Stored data
Lemma append_qr_distinct (off : point) (t0 : Q) (d : pystr)
    (points : list fpoint) (p : progress) :
  distinct p -> any_data d (fst p) = false ->
  distinct (progress_of (append_qr now off t0 d points p)).
Proof.
  intros Hd Hnew. destruct p as [results k]. unfold append_qr.
  destruct (bounding_rect _); simpl; [| exact Hd].
  apply NoDup_payload_snoc; [exact Hd |].
  apply any_data_false_iff. exact Hnew.
Qed.

Lemma multi_loop_distinct (off : point) (t0 : Q)
    (items : list (pystr * list fpoint)) :
  forall p, distinct p ->
    distinct (progress_of (multi_loop now off t0 items p)).
Proof.
  induction items as [| [d points] items IH]; intros p Hd; simpl.
  - exact Hd.
  - destruct (truthy d && _); [| apply IH; exact Hd].
    destruct (any_data d (fst p)) eqn:Ha; [apply IH; exact Hd |].
    pose proof (append_qr_distinct off t0 d points p Hd Ha) as Hq.
    destruct (append_qr now off t0 d points p) as [p' | p']; simpl in Hq.
    + apply IH. exact Hq.
    + exact Hq.
Qed.

Lemma barcode_loop_distinct (t0 : Q) (barcodes : list Barcode) :
  forall p, distinct p ->
    distinct (progress_of (barcode_loop now t0 barcodes p)).
Proof.
  induction barcodes as [| b barcodes IH]; intros p Hd; simpl.
  - exact Hd.
  - destruct (bc_data b) as [d |]; [| exact Hd].
    destruct p as [results k]. destruct (bc_rect b) as [[[x y] w] h].
    destruct (any_data d results) eqn:Ha; simpl.
    + apply IH. exact Hd.
    + apply IH. unfold distinct. simpl.
      apply NoDup_payload_snoc; [exact Hd |].
      apply any_data_false_iff. exact Ha.
Qed.

Lemma distinct_nil (k : nat) : distinct ([], k).
Proof. constructor. Qed.

Lemma qr_block_distinct (img : image) (off : point) (t0 : Q) (k : nat) :
  distinct (qr_block detectAndDecode detectAndDecodeMulti now img off t0 ([], k)).
Proof.
  unfold qr_block.
  assert (H1 : distinct (progress_of
            (decode_single detectAndDecode now img off t0 ([], k)))).
  { unfold decode_single.
    destruct (detectAndDecode img) as [| d [pts |]];
      try apply distinct_nil.
    - destruct (truthy d); [| apply distinct_nil].
      destruct pts as [| p0 pts]; [apply distinct_nil |].
      apply append_qr_distinct; [apply distinct_nil | reflexivity].
    - destruct (truthy d); apply distinct_nil. }
  destruct (decode_single _ _ _ _ _ _) as [p1 | p1]; simpl in H1; [| exact H1].
  unfold decode_multi.
  destruct (detectAndDecodeMulti img) as [| success infos pts]; [exact H1 |].
  destruct success; [| exact H1].
  apply multi_loop_distinct. exact H1.
Qed.

Lemma detect_codes_results (img : image) (roi : option rectangle)
    (self : OpenCVDetector) :
  exists (img' : image) (off : point),
    (img', off) = match roi with
                  | Some (x, y, w, h) => (crop img (x, y, w, h), (x, y))
                  | None => (img, (0, 0))
                  end /\
    fst (detect_codes crop detectAndDecode detectAndDecodeMulti pyzbar_decode
                      now img roi self)
    = fst (barcode_block pyzbar_decode now img' (now 0%nat)
             (qr_block detectAndDecode detectAndDecodeMulti now img' off
                       (now 0%nat) ([], 1%nat))).
Proof.
  unfold detect_codes.
  destruct roi as [[[[x y] w] h] |]; eexists; eexists; split; reflexivity.
Qed.

Lemma detect_codes_distinct (img : image) (roi : option rectangle)
    (self : OpenCVDetector) :
  NoDup (map data
    (fst (detect_codes crop detectAndDecode detectAndDecodeMulti pyzbar_decode
                       now img roi self))).
Proof.
  destruct (detect_codes_results img roi self) as (img' & off & _ & ->).
  unfold barcode_block.
  pose proof (qr_block_distinct img' off (now 0%nat) 1) as Hq.
  destruct (pyzbar_decode img'); try exact Hq.
  apply barcode_loop_distinct. exact Hq.
Qed.

(** *** One payload found by every back-end *)

Lemma bounding_rect_some (polygon : list point) :
  polygon <> [] -> exists r, bounding_rect polygon = Some r.
Proof.
  destruct polygon as [| q polygon]; [congruence |].
  intros _. unfold bounding_rect. simpl. eexists. reflexivity.
Qed.

Lemma combine_same_payload (d : pystr) (infos : list pystr) :
  Forall (eq d) infos ->
  forall pts : list (list fpoint),
    Forall (fun it => fst it = d) (combine infos pts).
Proof.
  induction 1 as [| d' infos Hd _ IH]; intros pts; simpl; [constructor |].
  destruct pts as [| q pts]; constructor; [symmetry; exact Hd | apply IH].
Qed.

Lemma multi_loop_same_payload (off : point) (t0 : Q) (d : pystr)
    (items : list (pystr * list fpoint)) (p : progress) :
  Forall (fun it => fst it = d) items ->
  any_data d (fst p) = true ->
  multi_loop now off t0 items p = Completed p.
Proof.
  intros Hall Hin. induction Hall as [| [d' points] items Hd _ IH]; simpl.
  - reflexivity.
  - simpl in Hd. subst d'. rewrite Hin.
    destruct (truthy d && _); exact IH.
Qed.

Lemma barcode_loop_same_payload (t0 : Q) (d : pystr) (barcodes : list Barcode) :
  Forall (fun b => bc_data b = Some d) barcodes ->
  forall (results : list DetectionResult) (k : nat),
    any_data d results = true ->
    fst (progress_of (barcode_loop now t0 barcodes (results, k))) = results.
Proof.
  induction 1 as [| b barcodes Hb _ IH]; intros results k Hin; simpl.
  - reflexivity.
  - rewrite Hb. destruct (bc_rect b) as [[[x y] w] h].
    rewrite Hin. simpl. apply IH. exact Hin.
Qed.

_PROBLEM DETAILS_: Look above for the line with "unfold distinct. simpl." and the line with "destruct (decode_single _". Retype those two lines and every line between them exactly, adding nothing.

_WRITTEN ANSWER_:
    + apply IH. unfold distinct. simpl.
      apply NoDup_payload_snoc; [exact Hd |].
      apply any_data_false_iff. exact Ha.
Qed.

Lemma distinct_nil (k : nat) : distinct ([], k).
Proof. constructor. Qed.

Lemma qr_block_distinct (img : image) (off : point) (t0 : Q) (k : nat) :
  distinct (qr_block detectAndDecode detectAndDecodeMulti now img off t0 ([], k)).
Proof.
  unfold qr_block.
  assert (H1 : distinct (progress_of
            (decode_single detectAndDecode now img off t0 ([], k)))).
  { unfold decode_single.
    destruct (detectAndDecode img) as [| d [pts |]];
      try apply distinct_nil.
    - destruct (truthy d); [| apply distinct_nil].
      destruct pts as [| p0 pts]; [apply distinct_nil |].
      apply append_qr_distinct; [apply distinct_nil | reflexivity].
    - destruct (truthy d); apply distinct_nil. }
  destruct (decode_single _ _ _ _ _ _) as [p1 | p1]; simpl in H1; [| exact H1].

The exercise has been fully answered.